* Work task
Can you reproduce the data beneath, keeping every line exact?

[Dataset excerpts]
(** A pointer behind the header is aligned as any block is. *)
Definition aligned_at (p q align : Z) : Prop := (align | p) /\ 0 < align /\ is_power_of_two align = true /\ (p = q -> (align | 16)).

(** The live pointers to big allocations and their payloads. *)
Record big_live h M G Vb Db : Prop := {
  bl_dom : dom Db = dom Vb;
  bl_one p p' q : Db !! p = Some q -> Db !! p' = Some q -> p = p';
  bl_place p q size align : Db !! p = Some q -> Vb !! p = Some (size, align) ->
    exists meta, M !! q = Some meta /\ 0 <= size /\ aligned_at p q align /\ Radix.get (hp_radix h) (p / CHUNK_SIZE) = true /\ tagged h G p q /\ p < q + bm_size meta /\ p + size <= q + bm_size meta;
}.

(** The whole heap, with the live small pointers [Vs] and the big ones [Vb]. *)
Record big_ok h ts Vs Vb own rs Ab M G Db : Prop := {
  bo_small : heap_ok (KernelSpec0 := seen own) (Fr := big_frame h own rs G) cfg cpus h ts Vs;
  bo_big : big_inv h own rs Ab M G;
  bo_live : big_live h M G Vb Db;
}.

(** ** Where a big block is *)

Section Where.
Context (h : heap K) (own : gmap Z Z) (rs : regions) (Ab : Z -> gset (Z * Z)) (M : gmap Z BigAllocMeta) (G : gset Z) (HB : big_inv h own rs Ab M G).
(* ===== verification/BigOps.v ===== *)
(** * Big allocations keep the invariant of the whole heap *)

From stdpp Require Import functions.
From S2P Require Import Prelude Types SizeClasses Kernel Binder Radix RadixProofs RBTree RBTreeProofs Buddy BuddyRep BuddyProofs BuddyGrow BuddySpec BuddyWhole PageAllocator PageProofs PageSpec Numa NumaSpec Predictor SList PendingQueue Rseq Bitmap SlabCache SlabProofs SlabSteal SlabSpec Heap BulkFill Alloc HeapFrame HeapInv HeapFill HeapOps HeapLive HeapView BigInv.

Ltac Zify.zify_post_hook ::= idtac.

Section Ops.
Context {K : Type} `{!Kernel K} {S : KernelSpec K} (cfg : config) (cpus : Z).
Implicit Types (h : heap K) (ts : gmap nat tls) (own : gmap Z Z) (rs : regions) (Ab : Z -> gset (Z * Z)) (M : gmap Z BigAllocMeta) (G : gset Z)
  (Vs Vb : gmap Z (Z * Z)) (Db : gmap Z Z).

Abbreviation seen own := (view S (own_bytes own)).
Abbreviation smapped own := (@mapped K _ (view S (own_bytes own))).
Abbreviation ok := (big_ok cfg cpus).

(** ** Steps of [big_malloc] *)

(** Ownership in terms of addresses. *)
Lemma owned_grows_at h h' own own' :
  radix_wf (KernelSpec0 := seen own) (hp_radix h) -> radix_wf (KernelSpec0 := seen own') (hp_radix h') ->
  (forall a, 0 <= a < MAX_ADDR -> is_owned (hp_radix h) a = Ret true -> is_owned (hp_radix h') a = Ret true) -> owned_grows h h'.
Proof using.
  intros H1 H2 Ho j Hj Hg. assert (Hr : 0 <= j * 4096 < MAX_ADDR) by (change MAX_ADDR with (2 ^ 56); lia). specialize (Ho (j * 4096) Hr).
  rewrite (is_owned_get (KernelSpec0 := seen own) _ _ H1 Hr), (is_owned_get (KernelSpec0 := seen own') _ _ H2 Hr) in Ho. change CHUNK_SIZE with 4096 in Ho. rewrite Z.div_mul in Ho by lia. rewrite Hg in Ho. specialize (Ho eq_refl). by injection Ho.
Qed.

* Solution for this problem
(** A pointer behind the header is aligned as any block is. *)
Definition aligned_at (p q align : Z) : Prop := (align | p) /\ 0 < align /\ is_power_of_two align = true /\ (p = q -> (align | 16)).

(** The live pointers to big allocations and their payloads. *)
Record big_live h M G Vb Db : Prop := {
  bl_dom : dom Db = dom Vb;
  bl_one p p' q : Db !! p = Some q -> Db !! p' = Some q -> p = p';
  bl_place p q size align : Db !! p = Some q -> Vb !! p = Some (size, align) ->
    exists meta, M !! q = Some meta /\ 0 <= size /\ aligned_at p q align /\ Radix.get (hp_radix h) (p / CHUNK_SIZE) = true /\ tagged h G p q /\ p < q + bm_size meta /\ p + size <= q + bm_size meta;
}.

(** The whole heap, with the live small pointers [Vs] and the big ones [Vb]. *)
Record big_ok h ts Vs Vb own rs Ab M G Db : Prop := {
  bo_small : heap_ok (KernelSpec0 := seen own) (Fr := big_frame h own rs G) cfg cpus h ts Vs;
  bo_big : big_inv h own rs Ab M G;
  bo_live : big_live h M G Vb Db;
}.

(** ** Where a big block is *)

Section Where.
Context (h : heap K) (own : gmap Z Z) (rs : regions) (Ab : Z -> gset (Z * Z)) (M : gmap Z BigAllocMeta) (G : gset Z) (HB : big_inv h own rs Ab M G).
(* ===== verification/BigOps.v ===== *)
(** * Big allocations keep the invariant of the whole heap *)

From stdpp Require Import functions.
From S2P Require Import Prelude Types SizeClasses Kernel Binder Radix RadixProofs RBTree RBTreeProofs Buddy BuddyRep BuddyProofs BuddyGrow BuddySpec BuddyWhole PageAllocator PageProofs PageSpec Numa NumaSpec Predictor SList PendingQueue Rseq Bitmap SlabCache SlabProofs SlabSteal SlabSpec Heap BulkFill Alloc HeapFrame HeapInv HeapFill HeapOps HeapLive HeapView BigInv.

Ltac Zify.zify_post_hook ::= idtac.

Section Ops.
Context {K : Type} `{!Kernel K} {S : KernelSpec K} (cfg : config) (cpus : Z).
Implicit Types (h : heap K) (ts : gmap nat tls) (own : gmap Z Z) (rs : regions) (Ab : Z -> gset (Z * Z)) (M : gmap Z BigAllocMeta) (G : gset Z)
  (Vs Vb : gmap Z (Z * Z)) (Db : gmap Z Z).

Abbreviation seen own := (view S (own_bytes own)).
Abbreviation smapped own := (@mapped K _ (view S (own_bytes own))).
Abbreviation ok := (big_ok cfg cpus).

(** ** Steps of [big_malloc] *)

(** Ownership in terms of addresses. *)
Lemma owned_grows_at h h' own own' :
  radix_wf (KernelSpec0 := seen own) (hp_radix h) -> radix_wf (KernelSpec0 := seen own') (hp_radix h') ->
  (forall a, 0 <= a < MAX_ADDR -> is_owned (hp_radix h) a = Ret true -> is_owned (hp_radix h') a = Ret true) -> owned_grows h h'.
Proof using.
  intros H1 H2 Ho j Hj Hg. assert (Hr : 0 <= j * 4096 < MAX_ADDR) by (change MAX_ADDR with (2 ^ 56); lia). specialize (Ho (j * 4096) Hr).
  rewrite (is_owned_get (KernelSpec0 := seen own) _ _ H1 Hr), (is_owned_get (KernelSpec0 := seen own') _ _ H2 Hr) in Ho. change CHUNK_SIZE with 4096 in Ho. rewrite Z.div_mul in Ho by lia. rewrite Hg in Ho. specialize (Ho eq_refl). by injection Ho.
Qed.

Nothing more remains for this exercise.